The Quantify component of PurifyPlus is a performance monitoring tool that enables you to collect performance data. Figure 3 shows an example of the ClassicsJava program automation used with Quantify. The program was instrumented beforehand, and then automation was run (similar to the PureCoverage technique).

Figure 3. This portion of the Callgraph generated by Quantify shows methods that consume the most time
details show method, class, and so on

Quantify collects information regarding which methods are callers and descendants, and how much time they spend in those calls. You can examine this information to determine if there are any that can be eliminated.

It is important to note that proper filters should be used before running Quantify, otherwise the amount of data collected could be too large for analysis.

Follow these steps to do performance analysis using Quantify:

  1. Decide when to collect the data. Automation needs to be stable enough that it runs for a reasonable period of time without crashing.
  2. Set benchmarks, comparing expected time versus actual time for a specific number of tests.
  3. Run test automation with the instrumented program.
  4. Analyze the collected data, determining which tests or methods look like problems.
  5. Identify and investigate issues to see if they can be fixed, then repeat the process.
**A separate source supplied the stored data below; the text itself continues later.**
Lemma mature_blocks_ok saved canonical tip confirmations s :
  data_ok (st_data s) → kept (st_data s) (st_data (PoolStore_mature_blocks saved canonical tip confirmations s).2).
Proof.
  intros Hok. unfold PoolStore_mature_blocks. cbv zeta.
  assert (∀ s', kept (st_data s) (st_data s') → ∀ c : bool, kept (st_data s) (st_data (if c then (Ok (), s') else save saved s').2)) as Hs
    by (intros s' Hs' []; [done | by rewrite save_data]).
  apply Hs. cbn [on_data st_data]. apply moves_ok; [|done]. apply next_status_legal.
Qed.

(** The loop of [void_immature_above_tip] does what the transitions say. *)
Lemma void_effects tip blocks m :
  foldl (λ m t, each_allocation sub_immature t.1.2 m) m (transitions (above_tip tip) blocks) =
  apply_transitions (transitions (above_tip tip) blocks) m.
Proof.
  unfold apply_transitions, transitions. revert m. induction blocks as [|b blocks IH]; intros m; [done|]. cbn [omap list_omap].
  destruct (above_tip tip b) as [st|] eqn:E; cbn [fmap option_fmap option_map foldl fst snd]; [|apply IH].
  apply above_tip_legal in E as (_ & -> & ->). apply IH.
Qed.

Lemma void_ok saved tip s :
  data_ok (st_data s) → kept (st_data s) (st_data (void_immature_above_tip saved tip s).2).
Proof.
  intros Hok. unfold void_immature_above_tip, on_data. cbv beta zeta. rewrite void_effects.
  assert (∀ s' (n : Z), kept (st_data s) (st_data s') →
    ∀ c : bool, kept (st_data s) (st_data (if c then (_ ← save saved; mret n) s' else (Ok n, s')).2)) as Hs
    by (intros s' n Hs' []; [by rewrite save_bind_data | done]).
  apply Hs. cbn [on_data st_data]. apply moves_ok; [|done]. intros b st Hb. by apply above_tip_legal in Hb as [? _].
Qed.

(** ** Payouts *)

Lemma items_of a (f : AccountBalance → Z) minimum (l : list (string * AccountBalance)) :
  filter (λ it, pi_address it = a) ((λ e, mkItem e.1 (f e.2)) <$> filter (λ e, minimum <= f e.2) l) =
  (λ e, mkItem e.1 (f e.2)) <$> filter (λ e, minimum <= f e.2) (filter (λ e, e.1 = a) l).
Proof.
  induction l as [|e l IH]; [done|]. rewrite !filter_cons. repeat case_decide; cbn [fmap list_fmap pi_address];
    rewrite ?filter_cons; cbn [pi_address]; repeat (case_decide; try done); try (by f_equal).
  all: rewrite ?fmap_cons, ?filter_cons; cbn [pi_address]; repeat (case_decide; try done); by rewrite ?fmap_cons, IH.
Qed.

Lemma payout_items_of a minimum m :
  filter (λ it, pi_address it = a) (payout_items minimum m) =
  match m !! a with Some b => if decide (minimum <= ab_mature b) then [mkItem a (ab_mature b)] else [] | None => [] end.
Proof.
  unfold payout_items. rewrite items_of, btree_filter_key. destruct (m !! a) as [b|]; [|done].
  rewrite filter_cons. cbn [snd]. by case_decide.
Qed.

Lemma on_account_some a b f m : is_Some (m !! a) → is_Some (on_account b f m !! a).
Proof.
  unfold on_account. destruct (decide (b = a)) as [->|]; [rewrite lookup_insert_eq; eauto | by rewrite lookup_insert_ne].
Qed.

Lemma prepare_each items s :
  (∀ it, it ∈ items → is_Some (pd_accounts (st_data s) !! pi_address it)) →
  sr_each prepare_one items s = (Ok (), on_data (λ d, set_accounts
    (foldl (λ m it, on_account (pi_address it) (prepare_item (pi_amount it)) m) (pd_accounts d) items) d) s).
Proof.
  revert s. induction items as [|it items IH]; intros s Hin; [by destruct s as [[] ? ?]|].
  cbn [sr_each]. unfold mbind, state_result_bind. unfold prepare_one at 1.
  destruct (Hin it ltac:(left)) as [b Hb]. rewrite Hb. rewrite IH; [done|].
  intros it' Hit'. cbn [on_data st_data set_accounts pd_accounts]. apply on_account_some, Hin. by right.
Qed.

Lemma prepare_payout_ok saved pid minimum now s :
  data_ok (st_data s) → kept (st_data s) (st_data (PoolStore_prepare_payout saved pid minimum now s).2).
Proof.
  intros Hok. unfold PoolStore_prepare_payout. cbv zeta. destruct (bool_decide _); [by apply kept_refl|].
  set (items := payout_items _ _).
  assert (∀ it, it ∈ items → is_Some (pd_accounts (st_data s) !! pi_address it) ∧ 0 <= pi_amount it) as Hin.
  { intros it Hit. assert (it ∈ filter (λ x, pi_address x = pi_address it) items) as Hf by (by apply list_elem_of_filter).
    unfold items in Hf. rewrite payout_items_of in Hf. destruct (_ !! _) as [b|] eqn:Hb; [|by apply elem_of_nil in Hf].
    case_decide; [|by apply elem_of_nil in Hf]. split; [eauto|]. apply list_elem_of_singleton in Hf as ->.
    pose proof (account_bounds _ (pi_address it) Hok) as Hbd. cbv zeta in Hbd. unfold account in Hbd. rewrite Hb in Hbd. cbn. cbn in Hbd. lia. }
  rewrite (sr_bind_step _ _ _ _ _ (prepare_each items s (λ it H, proj1 (Hin it H)))), sr_modify_bind, save_bind_data.
  pose proof Hok as [H1 H2 H3 H4 H5].
  split.
  2: { intros a. erewrite (mature_after_added _ _ _ _ []) by (done || by rewrite app_nil_r).
    cbn [on_data st_data set_payouts set_accounts pd_accounts].
    rewrite (fold_account pi_address (λ it, prepare_item (pi_amount it))).
    rewrite fmap_cons, fmap_nil. unfold owed_by. cbn [po_items]. unfold items. rewrite payout_items_of.
    pose proof (account_bounds _ a Hok) as Hbd. cbv zeta in Hbd. unfold account in *.
    destruct (pd_accounts (st_data s) !! a) as [b|]; cbn [default id] in *; [|done].
    case_decide; cbn [foldl fmap list_fmap zsum foldr prepare_item ab_mature pi_amount]; unfold saturating_sub; lia. }
  split; cbn [on_data st_data set_payouts set_accounts pd_shares pd_blocks pd_payouts pd_accounts]; try done.
  - apply Forall_app. split; [done|]. apply Forall_singleton. cbn [po_items]. apply Forall_forall. intros it Hit. by apply Hin.
  - intros a. rewrite !owed_app, !owed_cons, (fold_account pi_address (λ it, prepare_item (pi_amount it))).
    assert (∀ st, owed st a [] = 0) as Hnil by done. rewrite !Hnil. cbn [po_status].
    repeat (case_decide; try done). unfold owed_by. cbn [po_items]. unfold items. rewrite payout_items_of.
    pose proof (account_bounds _ a Hok) as Hbd. cbv zeta in Hbd. destruct (H5 a) as [A1 A2 A3 A4 A5 A6].
    unfold account in *. destruct (pd_accounts (st_data s) !! a) as [b|]; cbn [default id] in *; [|cbn in A1, A2, A3, A4, A5, A6; split; cbn; lia].
    case_decide; [|split; cbn; lia].
    split; cbn [foldl fmap list_fmap zsum foldr prepare_item ab_immature ab_mature ab_pending ab_paid pi_amount];
      unfold saturating_sub, saturating_add; lia.
Qed.

(** Replacing a batch. *)
Lemma owed_insert st a l i p q :
  l !! i = Some p →
  owed st a (<[i := q]> l) = owed st a l - (if decide (po_status p = st) then owed_by a p else 0) +
    (if decide (po_status q = st) then owed_by a q else 0).
Proof.
  revert i. induction l as [|r l IH]; intros [|i] Hi; try done.
  - injection Hi as ->. cbn [insert list_insert]. rewrite !owed_cons. lia.
  - change (<[S i := q]> (r :: l)) with (r :: <[i := q]> l). rewrite !owed_cons, (IH i Hi). lia.
Qed.

Lemma prepared_position_spec pid l i p :
  prepared_position pid l = Some (i, p) → l !! i = Some p ∧ po_status p = Prepared ∧ po_payout_id p = pid.
Proof. unfold prepared_position. intros (Hi & [H1 H2] & _)%list_find_Some. done. Qed.

(** A prepared batch is covered by the pending balances. *)
Lemma batch_covered d i p a :
  data_ok d → pd_payouts d !! i = Some p → po_status p = Prepared →
  0 <= owed_by a p <= ab_pending (account a (pd_accounts d)).
Proof.
  intros [_ _ _ Hi Ha] Hp Hst. destruct (Ha a) as [_ -> _ _ _ _].
  assert (Forall (λ it, 0 <= pi_amount it) (po_items p)) as Hitems.
  { rewrite Forall_forall in Hi. apply Hi. by eapply list_elem_of_lookup_2. }
  split; [by apply owed_by_nonneg|]. unfold owed.
  pose proof (zsum_elem_le (λ p, if decide (po_status p = Prepared) then owed_by a p else 0) (pd_payouts d) p) as Hle.
  cbv beta in Hle. rewrite decide_True in Hle by done. apply Hle; [|by eapply list_elem_of_lookup_2].
  intros q Hq. case_decide; [|done]. apply owed_by_nonneg. rewrite Forall_forall in Hi. by apply Hi.
Qed.

(** The items of a batch, applied one after the other to an account. *)
Lemma confirm_fold l b :
  Forall (λ it, 0 <= pi_amount it) l → let n := zsum (pi_amount <$> l) in
  0 <= ab_paid b → n <= ab_pending b → ab_paid b + n <= umax 64 →
  foldl (λ b it, confirm_item (pi_amount it) b) b l =
  mkBalance (ab_immature b) (ab_mature b) (ab_pending b - n) (ab_paid b + n).
Proof.
  intros Hl. cbv zeta. revert b. induction Hl as [|it l Hit Hl IH]; intros b H0 H1 H2.
  - destruct b as [i m p s]. cbn. f_equal; lia.
  - cbn [foldl]. rewrite fmap_cons, zsum_cons in *. assert (0 <= zsum (pi_amount <$> l)) by by apply zsum_nonneg, Forall_fmap.
    assert (confirm_item (pi_amount it) b =
      mkBalance (ab_immature b) (ab_mature b) (ab_pending b - pi_amount it) (ab_paid b + pi_amount it)) as ->
      by (unfold confirm_item, saturating_sub, saturating_add; f_equal; lia).
    rewrite IH; cbn [ab_immature ab_mature ab_pending ab_paid]; [f_equal; lia | lia..].
Qed.

Lemma cancel_fold l b :
  Forall (λ it, 0 <= pi_amount it) l → let n := zsum (pi_amount <$> l) in ab_mature b + n <= umax 64 →
  foldl (λ b it, cancel_item (pi_amount it) b) b l =
  mkBalance (ab_immature b) (ab_mature b + n) (ab_pending b - n) (ab_paid b).
Proof.
  intros Hl. cbv zeta. revert b. induction Hl as [|it l Hit Hl IH]; intros b H2.
  - destruct b as [i m p s]. cbn. f_equal; lia.
  - cbn [foldl]. rewrite fmap_cons, zsum_cons in *. assert (0 <= zsum (pi_amount <$> l)) by by apply zsum_nonneg, Forall_fmap.
    assert (cancel_item (pi_amount it) b =
      mkBalance (ab_immature b) (ab_mature b + pi_amount it) (ab_pending b - pi_amount it) (ab_paid b)) as ->
      by (unfold cancel_item, saturating_add; f_equal; lia).
    rewrite IH; cbn [ab_immature ab_mature ab_pending ab_paid]; [f_equal; lia | lia].
Qed.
Send the results of performance analysis to your software developers to find out if there is anything that can be done to curb the slowdown. At times, you will find out that whatever change was introduced was a necessary evil. In that case, the benchmark should be adjusted so that any further slowdown will become apparent the next time.

There is so much value in doing this type of analysis, because it benefits both the automation suite and the application being tested. On rare occasions, it might be determined, for example, that the automation runs slowly and that this doesn't have much to do with the application being tested. Perhaps the tests could be trimmed down for each night of testing, so that not all tests run all the time. At times, using the profiling tool will decrease the performance incrementally, since tools interact with the software to collect the performance data. You will need to determine which tool best suits your application, and how to calculate the time spent by that tool to collect performance data during the automation run.

Memory analysis

Runtime memory errors and leaks are among the hardest problems to detect in an application. They may be triggered by random events, and can be quite unpredictable. Purify helps pinpoint these types of errors. Purify is easy to use, and it has a great command line interface to help you get just the right information.

The following listings are very simple examples of incorrect memory usage. These may look simplistic, but their simplicity is deceptive. This is because, in a small module belonging to a very large application, these may show up randomly. If this piece of code is used over and over again in the course of application execution, problems will multiply, eventually causing an ugly crash.

Listing 1. A memory leak
// Allocate memory 1K 
    (void) new char[1000];
…..
//Forget to de-allocate later in the program
Listing 2. Memory that is not initialized and used later
  char *string1 = "start";
  char *string2 = malloc(10);
  
  length = strlen(string2);
//string2 is not initialized like string1

Crash

Suppose that test automation is running reasonably well, all tests are reporting success, and performance is fine. Then, all of a sudden, there is a crash that stops the test suite. The tester complains that, "There are these problematic issues that seem to appear during the course of running tests. The application crashes sometimes, and not always during the execution of some of the tests."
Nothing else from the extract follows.